=== Begin Enclosure ===
(* ===== verification/Reindex.v ===== *)
(** Rebuilding a collection ([workloads/reindex/workload.py]): open a build, copy forward
    what is still current, ingest what is missing, promote, reap; or fail the build.

    The model client is used through an interface, [Embedder]; the instance of the platform
    is the client of [Llm.v].  The graph cache that a finished rebuild drops is not modelled. *)
From S2P Require Import Prelude Identity Json Text Db Leases ObjectStore Chunking Builds.
From S2P Require Cache Ledger Llm Frame.

Definition EMBED_BATCH : nat := 64.

(** The tables a corpus consists of. *)
Definition corpus (d : db) : list document * list chunk * list collection_build := (documents d, chunks d, builds d).

(** What a rebuild needs of the model client: vectors, with the corpus left alone. *)
Class Embedder (V : Type) := mkEmbedder {
  embed_texts : nat → RequestContext → list string → M (db * V) (list (list Q));
  embed_keeps_corpus : ∀ i ctx l s, corpus (embed_texts i ctx l s).2.1 = corpus s.1
}.

Record rebuilt := mkRebuilt {
  rb_build_version : Z;
  rb_chunk_count : Z;
  rb_copied_chunks : Z;
  rb_previous_build : option Z;
  rb_documents : Z;
  rb_documents_without_chunks : Z;
  rb_ingested_documents : Z;
  rb_ingested_chunks : Z;
  rb_skipped_documents : gmap string Z;
  rb_reaped_builds : list Z
}.

(** What [run] returns. *)
Inductive outcome := Promoted (r : rebuilt) | Unpromoted (build_version : Z) (reason : string).

Definition current_in (c : string) (x : document) : bool :=
  String.eqb (dc_collection x) c && is_none (dc_superseded_at x).

Definition contributes (t : uuid) (v : Z) (d : db) (x : document) : bool :=
  existsb (visible t (fun y => (ch_document y =? dc_id x)%N && (ch_build_version y =? v))) (chunks d).

Definition by_created (a b : document) : bool := dc_created_at a <=? dc_created_at b.

Definition pending (t : uuid) (c : string) (v : Z) : M db (list document) :=
  d <- get ;;
  found <- sql_select (visible t (fun x => current_in c x && negb (contributes t v d x))) ;;
  ret (order_by by_created found).

(** [batch = flat[start : start + EMBED_BATCH]] for every [start]. *)
Fixpoint batches {A} (fuel : nat) (l : list A) : list (list A) :=
  match fuel, l with
  | O, _ | _, [] => []
  | S n, _ => firstn EMBED_BATCH l :: batches n (skipn EMBED_BATCH l)
  end.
=== End Enclosure ===
**TASK DIRECTIONS**
Nothing in the data may be omitted; transcribe it exactly.

**WRITTEN SOLUTION**
(* ===== verification/Reindex.v ===== *)
(** Rebuilding a collection ([workloads/reindex/workload.py]): open a build, copy forward
    what is still current, ingest what is missing, promote, reap; or fail the build.

    The model client is used through an interface, [Embedder]; the instance of the platform
    is the client of [Llm.v].  The graph cache that a finished rebuild drops is not modelled. *)
From S2P Require Import Prelude Identity Json Text Db Leases ObjectStore Chunking Builds.
From S2P Require Cache Ledger Llm Frame.

Definition EMBED_BATCH : nat := 64.

(** The tables a corpus consists of. *)
Definition corpus (d : db) : list document * list chunk * list collection_build := (documents d, chunks d, builds d).

(** What a rebuild needs of the model client: vectors, with the corpus left alone. *)
Class Embedder (V : Type) := mkEmbedder {
  embed_texts : nat → RequestContext → list string → M (db * V) (list (list Q));
  embed_keeps_corpus : ∀ i ctx l s, corpus (embed_texts i ctx l s).2.1 = corpus s.1
}.

Record rebuilt := mkRebuilt {
  rb_build_version : Z;
  rb_chunk_count : Z;
  rb_copied_chunks : Z;
  rb_previous_build : option Z;
  rb_documents : Z;
  rb_documents_without_chunks : Z;
  rb_ingested_documents : Z;
  rb_ingested_chunks : Z;
  rb_skipped_documents : gmap string Z;
  rb_reaped_builds : list Z
}.

(** What [run] returns. *)
Inductive outcome := Promoted (r : rebuilt) | Unpromoted (build_version : Z) (reason : string).

Definition current_in (c : string) (x : document) : bool :=
  String.eqb (dc_collection x) c && is_none (dc_superseded_at x).

Definition contributes (t : uuid) (v : Z) (d : db) (x : document) : bool :=
  existsb (visible t (fun y => (ch_document y =? dc_id x)%N && (ch_build_version y =? v))) (chunks d).

Definition by_created (a b : document) : bool := dc_created_at a <=? dc_created_at b.

Definition pending (t : uuid) (c : string) (v : Z) : M db (list document) :=
  d <- get ;;
  found <- sql_select (visible t (fun x => current_in c x && negb (contributes t v d x))) ;;
  ret (order_by by_created found).

(** [batch = flat[start : start + EMBED_BATCH]] for every [start]. *)
Fixpoint batches {A} (fuel : nat) (l : list A) : list (list A) :=
  match fuel, l with
  | O, _ | _, [] => []
  | S n, _ => firstn EMBED_BATCH l :: batches n (skipn EMBED_BATCH l)
  end.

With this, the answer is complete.